We have reported that pyrroloquinoline quinone (PQQ) improves reproduction, neonatal development, and mitochondrial function in animals by mechanisms that involve mitochondrial related cell signaling pathways. To extend these observations, the influence of PQQ on energy and lipid relationships and apparent protection against ischemia reperfusion injury are described herein. Sprague-Dawley rats were fed a nutritionally complete diet with PQQ added at either 0 (PQQ-) or 2 mg PQQ/Kg diet (PQQ+). Measurements included: 1) serum glucose and insulin, 2) total energy expenditure per metabolic body size (Wt(3/4)), 3) respiratory quotients (in the fed and fasted states), 4) changes in plasma lipids, 5) the relative mitochondrial amount in liver and heart, and 6) indices related to cardiac ischemia. For the latter, rats (PQQ- or PQQ+) were subjected to left anterior descending occlusions followed by 2 h of reperfusion to determine PQQ's influence on infarct size and myocardial tissue levels of malondialdehyde, an indicator of lipid peroxidation. Although no striking differences in serum glucose, insulin, and free fatty acid levels were observed, energy expenditure was lower in PQQ- vs. PQQ+ rats and energy expenditure (fed state) was correlated with the hepatic mitochondrial content. Elevations in plasma di- and triacylglyceride and ß-hydroxybutryic acid concentrations were also observed in PQQ- rats vs. PQQ+ rats. Moreover, PQQ administration (i.p. at 4.5 mg/kg BW for 3 days) resulted in a greater than 2-fold decrease in plasma triglycerides during a 6-hour fast than saline administration in a rat model of type 2 diabetes. Cardiac injury resulting from ischemia/reperfusion was more pronounced in PQQ- rats than in PQQ+ rats. Collectively, these data demonstrate that PQQ deficiency impacts a number of parameters related to normal mitochondrial function.

Effect of vitamin E on learning and memory deficit in aged rats.

In order to verify whether vitamin E improves the cognitive impairment induced through aging, aged rats fed a vitamin E-supplemented diet had their learning and memory functions assessed in comparison with the aged rats fed a normal diet using a Morris water maze test.
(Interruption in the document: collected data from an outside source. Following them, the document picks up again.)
Lemma generate_x_values (width samples_per_unit : Z) :
  (0 < width)%Z -> (0 < samples_per_unit)%Z ->
  _generate_x width samples_per_unit
  = Returns (map (fun j => Fin (grid_point width samples_per_unit j))
                 (seq 0 (Z.to_nat (width * samples_per_unit + 1)))).
Proof.
  intros Hw Hs.
  assert (Hd : (0 < width * samples_per_unit)%Z) by lia.
  assert (Hd' : IZR (width * samples_per_unit) <> 0) by (apply not_0_IZR; lia).
  unfold _generate_x, np_linspace, of_int.
  rewrite !fdiv_fin by lra.
  destruct (Z.ltb_spec (width * samples_per_unit + 1) 0); [lia|].
  replace (width * samples_per_unit + 1 - 1)%Z with (width * samples_per_unit)%Z by lia.
  destruct (Z.ltb_spec 0 (width * samples_per_unit)); [|lia].
  destruct (Z.ltb_spec 1 (width * samples_per_unit + 1)); [|lia].
  f_equal.
  replace (Z.to_nat (width * samples_per_unit + 1))
    with (S (Z.to_nat (width * samples_per_unit))) by lia.
  rewrite seq_S, !map_app, !map_one, set_last_snoc. f_equal.
  - rewrite map_map. apply map_ext. intros j.
    simpl. rewrite (Reqb_false _ _ Hd'). simpl. f_equal.
    unfold grid_point. rewrite <- INR_IZR_INZ, opp_IZR. field. exact Hd'.
  - do 2 f_equal. unfold grid_point.
    rewrite Nat.add_0_l, INR_IZR_INZ, Z2Nat.id by lia. field. exact Hd'.
Qed.









(** ** The kernel evaluators *)

(** Evaluation of an arithmetic expression on finite numbers. *)
Ltac fin_eval :=
  unfold of_int, fsub;
  repeat first [ rewrite fdiv_fin by lra
               | progress cbn [fadd fmul fneg fabs flt fle np_sinc np_exp] ].

Lemma Rabs_ge_cases (x a : R) : a <= Rabs x -> x <= - a \/ a <= x.
Proof. unfold Rabs. destruct (Rcase_abs x); lra. Qed.

Lemma lanczos_1d_fin (xs : list R) (a : Z) :
  a <> 0%Z -> lanczos_1d (map Fin xs) a = map (fun x => Fin (lanczos_value a x)) xs.
Proof.
  intros Ha. assert (Ha' : IZR a <> 0) by now apply not_0_IZR.
  unfold lanczos_1d, np_mul, rect_lanczos.
  induction xs as [|x xs IH]; [reflexivity|].
  cbn [map combine]. rewrite IH. f_equal.
  unfold lanczos_value. fin_eval.
  now destruct (Rltb (IZR (- a)) x && Rltb x (IZR a)).
Qed.

Lemma lanczos_value_inside (a : Z) (x : R) :
  - IZR a < x < IZR a -> lanczos_value a x = sinc x * sinc (x / IZR a).
Proof.
  intros [H1 H2]. unfold lanczos_value.
  rewrite opp_IZR, !Rltb_true by assumption. simpl. ring.
Qed.

Lemma lanczos_value_outside (a : Z) (x : R) :
  IZR a <= Rabs x -> lanczos_value a x = 0.
Proof.
  intros H. unfold lanczos_value. rewrite opp_IZR.
  destruct (Rabs_ge_cases _ _ H).
  - rewrite (Rltb_false (- IZR a) x) by lra. simpl. ring.
  - rewrite (Rltb_false x (IZR a)) by lra. rewrite andb_false_r. ring.
Qed.

(** C5. On the grid of a call, and for a nonzero parameter [a] (the
    parameter of the family is an integer a >= 1), the value of the Lanczos
    profile at a coordinate x is sinc(x) * sinc(x/a) when -a < x < a, and
    exactly 0 when |x| >= a, the two points x = -a and x = a included. *)
Theorem generate_lanczos_1d_values (width samples_per_unit a : Z) (xs : list R) :
  a <> 0%Z ->
  _generate_x width samples_per_unit = Returns (map Fin xs) ->
  exists profile : list R,
    generate_lanczos_1d width samples_per_unit a = Returns (map Fin profile) /\
    length profile = length xs /\
    forall j x, nth_error xs j = Some x ->
      (- IZR a < x < IZR a ->
       nth_error profile j = Some (sinc x * sinc (x / IZR a))) /\
      (IZR a <= Rabs x -> nth_error profile j = Some 0) /\
      (x = - IZR a \/ x = IZR a -> nth_error profile j = Some 0).
Proof.
  intros Ha Hx. exists (map (lanczos_value a) xs).
  unfold generate_lanczos_1d. rewrite Hx. cbn [bind].
  rewrite lanczos_1d_fin, map_map by assumption.
  split; [reflexivity|]. split; [apply length_map|].
  intros j x Hj. rewrite nth_error_map, Hj. cbn [option_map].
  split; [|split].
  - intros H. now rewrite lanczos_value_inside.
  - intros H. now rewrite lanczos_value_outside.
  - intros H. rewrite lanczos_value_outside; [reflexivity|].
    unfold Rabs. destruct (Rcase_abs x); destruct H; lra.
Qed.

Lemma generate_lanczos_1d_values_witness :
  2%Z <> 0%Z /\
  exists profile : list R,
    generate_lanczos_1d 4 1 2 = Returns (map Fin profile) /\
    nth_error profile 0 = Some 0 /\
    nth_error profile 2 = Some (sinc 0 * sinc (0 / 2)).
Proof.
  assert (Ha : 2%Z <> 0%Z) by lia.
  assert (Hw : (0 < 4)%Z) by lia.
  assert (Hs : (0 < 1)%Z) by lia.
  split; [exact Ha|].
  pose proof (generate_x_values 4 1 Hw Hs) as Hx.
  rewrite <- map_map in Hx.
  destruct (generate_lanczos_1d_values 4 1 2 _ Ha Hx) as (profile & Hp & _ & Hv).
  exists profile. split; [exact Hp|]. split.
  - assert (H0 : nth_error (map (grid_point 4 1) (seq 0 (Z.to_nat (4 * 1 + 1)))) 0
                 = Some (- (2))).
    { simpl. f_equal. unfold grid_point. simpl. lra. }
    destruct (Hv 0%nat _ H0) as (_ & _ & Hb). apply Hb. left. reflexivity.
  - assert (H2 : nth_error (map (grid_point 4 1) (seq 0 (Z.to_nat (4 * 1 + 1)))) 2
                 = Some 0).
    { simpl. f_equal. unfold grid_point. simpl. lra. }
    destruct (Hv 2%nat _ H2) as (Hin & _). apply Hin. lra.
Defined.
Although normal aged rats showed very poor learning ability concerning the place of a platform in the water maze apparatus, the aged rats fed the vitamin E-supplemented diet learned the place with a marked speed in only 5 trials. After old animals showed the maximum learning ability, they were kept in a normal atmosphere for 48 h without a trial followed by an assessment of their memory function using the same apparatus. The vitamin E-supplementation to aged rats resulted in marked retention of their maximum memory function, although normal aged rats showed a significant memory loss of about 60%. Pyrroloquinoline quinone (PQQ), which increases in the production of nerve growth factor, and protects neurons, had a similar effect on cognitive function to that of vitamin E in the aged rats. These results suggest that vitamin E may improve cognitive deficit caused through aging by not only its neuro-protecting effect but an antioxidant efficacy.

Potential physiological importance of pyrroloquinoline quinone.

Pyrroloquinoline quinone (PQQ) is a novel biofactor for which a proposition can be made for physiological importance. PQQ was first recognized as an enzyme cofactor in bacteria. It has recently been tentatively identified as a component of interstellar dust. Thus, PQQ may have been present throughout early biological conception and evolution. PQQ is also a potent plant growth factor. Consequently, for animals and humans, there has been constant exposure to PQQ. In animals, PQQ is reported to participate in a range of biological functions with apparent survival benefits (e.g., improved neonatal growth and reproductive performance). There are also benefits from PQQ supplementation related to cognitive, immune, and antioxidant functions, as well as protection from cardiac and neurological ischemic events. Although PQQ is not currently viewed as a vitamin, its involvement in cell signaling pathways, particularly those important to mitochondriogenesis in experimental animal models, may eventually provide a rationale for defining PQQ as vital to life. For humans, such evidence suggests there may be similar parallels or benefits from improving PQQ status.